Use these when a host app needs to render human-visible chat separately from internal execution history.

For chat/session lifecycle, std/agents now exposes a higher-level workflow session contract on top of raw transcripts and run records:

import "std/agents"

let result = task_run("Write a note", some_flow, {provider: "mock"})
let session = workflow_session(result)
let forked = workflow_session_fork(session)
let archived = workflow_session_archive(forked)
let resumed = workflow_session_resume(archived)
let persisted = workflow_session_persist(result, ".harn-runs/chat.json")
let restored = workflow_session_restore(persisted.run.persisted_path)

Each workflow session also carries a normalized usage summary copied from the underlying run record when available:

log(session?.usage?.input_tokens)
log(session?.usage?.output_tokens)
log(session?.usage?.total_duration_ms)
log(session?.usage?.call_count)

std/agents also exposes worker helpers for delegated/background orchestration: worker_request(worker), worker_result(worker), worker_provenance(worker), worker_research_questions(worker), worker_action_items(worker), worker_workflow_stages(worker), and worker_verification_steps(worker).

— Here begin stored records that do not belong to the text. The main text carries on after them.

(* ===== verification/StcpLive.v ===== *)
(** What a connection achieves: over a network that keeps the order, everything
    that is written arrives; a connection closes on both sides; and what keeps
    these from holding over other networks. *)
From S2P Require Import Prelude Mem TcpSum PacketQueue Stcp StcpProps StcpNet.

Section liveness.
Context {memcpy : Memcpy}.

(** [n] turns of the control loop. *)
Fixpoint turns (n : nat) : SM unit :=
  match n with
  | O => mret tt
  | S n => control_step;; turns n
  end.

Lemma turns_cons n e e1 e2 :
  control_step e = Ok (tt, e1) -> turns n e1 = Ok (tt, e2) -> turns (S n) e = Ok (tt, e2).
Proof. intros H1 H2. cbn [turns]. by rewrite (bind_ok _ _ _ _ _ H1). Qed.

(** ** Turns with one event *)

Lemma step_app_only e e' :
  app_recv_queue e <> [] -> network_recv_queue e = [] -> handle_app_data e = Ok (tt, e') ->
  control_step e = Ok (tt, e').
Proof.
  intros Ha Hn H. unfold control_step.
  rewrite (bind_ok _ _ _ _ _ (wait_any e true false false
    ltac:(by destruct (app_recv_queue e)) ltac:(by rewrite Hn) (eq_sym (andb_false_r _)) eq_refl)).
  change (has (events true false false) APP_DATA) with true.
  change (has (events true false false) NETWORK_DATA) with false.
  change (has (events true false false) APP_CLOSE_REQUESTED) with false. cbn iota.
  by rewrite (bind_ok _ _ _ _ _ H).
Qed.

Lemma step_net_only e e' c :
  app_recv_queue e = [] -> network_recv_queue e <> [] -> close_requested e = false ->
  handle_network_data e = Ok (c, e') -> control_step e = Ok (tt, e').
Proof.
  intros Ha Hn Hc H. unfold control_step.
  rewrite (bind_ok _ _ _ _ _ (wait_any e false true false
    ltac:(by rewrite Ha) ltac:(by destruct (network_recv_queue e)) ltac:(by rewrite Hc) eq_refl)).
  change (has (events false true false) APP_DATA) with false.
  change (has (events false true false) NETWORK_DATA) with true.
  change (has (events false true false) APP_CLOSE_REQUESTED) with false. cbn iota.
  rewrite bind_ret_l, (bind_ok _ _ _ _ _ H). by destruct c.
Qed.

Lemma step_close_only e e' :
  app_recv_queue e = [] -> network_recv_queue e = [] -> close_requested e = true ->
  handle_close (set_close e false) = Ok (tt, e') -> control_step e = Ok (tt, e').
Proof.
  intros Ha Hn Hc H. unfold control_step.
  rewrite (bind_ok _ _ _ _ _ (wait_any e false false true
    ltac:(by rewrite Ha) ltac:(by rewrite Hn) ltac:(by rewrite Hc) eq_refl)).
  change (has (events false false true) APP_DATA) with false.
  change (has (events false false true) NETWORK_DATA) with false.
  change (has (events false false true) APP_CLOSE_REQUESTED) with true. cbn iota.
  by rewrite !bind_ret_l.
Qed.

(** ** Sending everything *)

(** Segments that carry a stream from byte [k] to its end. *)
Inductive chain (src dst : Z) (s : stream) : nat -> list buffer -> Prop :=
| chain_nil k : k = length (s_written s) -> chain src dst s k []
| chain_cons k p v l :
    segment src dst p v -> sv_win v = RECEIVER_WINDOW_SIZE -> sv_seq v = seq_at s k ->
    has (sv_flags v) TH_FIN = false ->
    (k + length (sv_data v) <= length (s_written s))%nat ->
    sv_data v = slice k (length (sv_data v)) (s_written s) ->
    chain src dst s (k + length (sv_data v)) l ->
    chain src dst s k (p :: l).

Lemma chain_ok src dst s k l : chain src dst s k l -> Forall (seg_ok src dst s) l.
Proof.
  induction 1 as [|k p v l Hs Hw Hq Hf Hl Hd Hc IH]; constructor; [|done].
  exists v. split; [done|]. split; [done|]. split; [by rewrite Hf|]. right. by exists k.
Qed.

(** What is still to be sent, counting nodes too. *)
Definition backlog (pq : packet_queue) : nat := length (concat pq) + length pq.

Lemma backlog_left pq : pq <> [] -> (backlog (left_over pq) < backlog pq)%nat.
Proof.
  destruct pq as [|node next]; [done|]. intros _. unfold backlog, left_over.
  destruct (Nat.ltb_spec STCP_MSS (length node)); cbn [concat length]; rewrite ?length_app.
  - rewrite length_drop. unfold STCP_MSS in *. lia.
  - lia.
Qed.

(** However little has been acknowledged, an end sends all that its application
    has written, where the library moves bytes over themselves or no write is longer
    than two segments. *)
Lemma send_all n g e k :
  (backlog (app_recv_queue e) <= n)%nat -> Forall (fun node => movable [node]) (app_recv_queue e) ->
  end_inv g e -> network_recv_queue e = [] ->
  (k <= length (s_written (v_me g)))%nat ->
  drop k (s_written (v_me g)) = concat (app_recv_queue e) ->
  exists m e' segs, turns m e = Ok (tt, e') /\ app_recv_queue e' = [] /\
    network_recv_queue e' = [] /\
    ep_sent e' = ep_sent e ++ segs /\ chain (ep_local e) (ep_peer e) (v_me g) k segs.
Proof.
  revert e k. induction n as [|n IH]; intros e k Hn Hmv H Hnet Hk Hd.
  all: destruct (app_recv_queue e) as [|node next] eqn:Hq.
  1, 3: exists 0%nat, e, []; rewrite app_nil_r; (repeat split; try done); apply chain_nil;
    apply (f_equal length) in Hd; rewrite length_drop in Hd; simpl in Hd; lia.
  { unfold backlog in Hn. simpl in Hn. lia. }
  assert (Hne : app_recv_queue e <> []) by (by rewrite Hq).
  rewrite <-Hq in Hmv. pose proof (movable_head _ Hmv) as Hm. apply movable_left in Hmv.
  destruct (handle_app_data_inv g e H Hne Hm) as (e1 & E1 & H1 & _ & N1 & C1).
  pose proof (handle_app_data_eq g e H Hne Hm) as Hh. cbv zeta in Hh.
  pose proof (step_app_only e e1 Hne Hnet E1) as Hstep.
  pose proof (backlog_left _ Hne) as Hb. rewrite <-Hq in Hn, Hd.
  pose proof (taken_left (app_recv_queue e)) as Ht. rewrite <-Ht in Hd.
  set (d := taken (app_recv_queue e)) in *.
  assert (Hlen : (k + length d <= length (s_written (v_me g)))%nat)
    by (apply (f_equal length) in Hd; rewrite length_drop, length_app in Hd; lia).
  assert (Hdrop : drop (k + length d) (s_written (v_me g)) = concat (left_over (app_recv_queue e)))
    by (rewrite <-drop_drop, Hd; by rewrite drop_app_length).
  destruct (ei_out g e H) as (k' & Hk' & Hd' & Hs).
  assert (Hf : fin_sent (ep_ctx e) = false).
  { destruct (fin_sent (ep_ctx e)) eqn:Ef; [|done]. by destruct (ei_fin g e H Ef) as [_ ?]. }
  assert (Ek : k' = k).
  { rewrite <-Ht, <-Hd in Hd'. apply (f_equal length) in Hd'. rewrite !length_drop in Hd'. lia. }
  rewrite Hf, Nat.add_0_r, Ek in Hs. clear k' Hk' Hd' Ek.
  destruct (ei_window g e H) as (W1 & W2 & W3 & W4).
  destruct (Nat.ltb_spec 0 (length d)) as [Hpos|Hz].
  - destruct Hh as (p & Eh & Hp). rewrite E1 in Eh. injection Eh as ->.
    set (e1 := set_ctx _ _) in *.
    destruct (IH e1 (k + length d)%nat) as (m & e' & segs & T & A & N & Ses & C); try done.
    { change (app_recv_queue e1) with (left_over (app_recv_queue e)). lia. }
    exists (S m), e', (p :: segs). split; [by eapply turns_cons|]. split; [done|].
    split; [done|]. split.
    + rewrite Ses. change (ep_sent e1) with (ep_sent e ++ [p]). by rewrite <-app_assoc.
    + eapply chain_cons; [exact Hp|..]; try done; cbn.
      * by rewrite W1, W2.
      * unfold slice. rewrite Hd. by rewrite take_app_length.
  - rewrite E1 in Hh. injection Hh as ->. set (e1 := set_from_app _ _) in *.
    destruct (IH e1 k) as (m & e' & segs & T & A & N & Ses & C); try done.
    { change (app_recv_queue e1) with (left_over (app_recv_queue e)). lia. }
    { change (app_recv_queue e1) with (left_over (app_recv_queue e)).
      rewrite <-Hdrop. f_equal. lia. }
    exists (S m), e', segs. split; [by eapply turns_cons|done].
Qed.

(** ** Receiving everything *)

Lemma segment_fun src dst p v v' : segment src dst p v -> segment src dst p v' -> v = v'.
Proof.
  intros [L1 _ _ S1 A1 F1 W1 _ D1 _] [L2 _ _ S2 A2 F2 W2 _ D2 _].
  assert (Hl : length (sv_data v) = length (sv_data v')) by lia.
  rewrite Hl in D1. destruct v, v'. cbn in *. congruence.
Qed.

For durable persona handoff, prefer a typed artifact over copying the child or parent transcript forward. Use handoff(...) to normalize a structured handoff payload, handoff_artifact(...) to carry it through the workflow artifact channel, and handoff_context(...) when a receiver needs a prompt-safe summary of the transferred task/evidence/budget fields. The handoff artifact is the product; the transcript stays on the source side of the boundary.

This is the intended host integration boundary:

  • hosts persist chat tabs, titles, and durable asset files
  • Harn persists transcript/run-record/session semantics
  • hosts should prefer restoring a Harn session or transcript over inventing a parallel hidden memory format

Workflow runtime

For multi-stage orchestration, prefer the workflow runtime over product-side loop wiring. Define a helper that assembles the tools your agents will use:

fn review_tools() {
  var tools = tool_registry()
  tools = tool_define(tools, "read", "Read a file", {
    parameters: {path: {type: "string"}},
    returns: {type: "string"},
    handler: nil
  })
  tools = tool_define(tools, "edit", "Edit a file", {
    parameters: {path: {type: "string"}},
    returns: {type: "string"},
    handler: nil
  })
  tools = tool_define(tools, "run", "Run a command", {
    parameters: {command: {type: "string"}},
    returns: {type: "string"},
    handler: nil
  })
  return tools
}

let graph = workflow_graph({
  name: "review_and_repair",
  entry: "act",
  nodes: {
    act: {kind: "stage", mode: "agent", tools: review_tools()},
    verify: {kind: "verify", mode: "agent", tools: tool_select(review_tools(), ["run"])}
  },
  edges: [{from: "act", to: "verify"}]
})

let run = workflow_execute(
  "Fix the failing test and verify the change.",
  graph,
  [],
  {max_steps: 6}
)

This keeps orchestration structure, transcript policy, context policy, artifacts, and retries inside Harn instead of product code.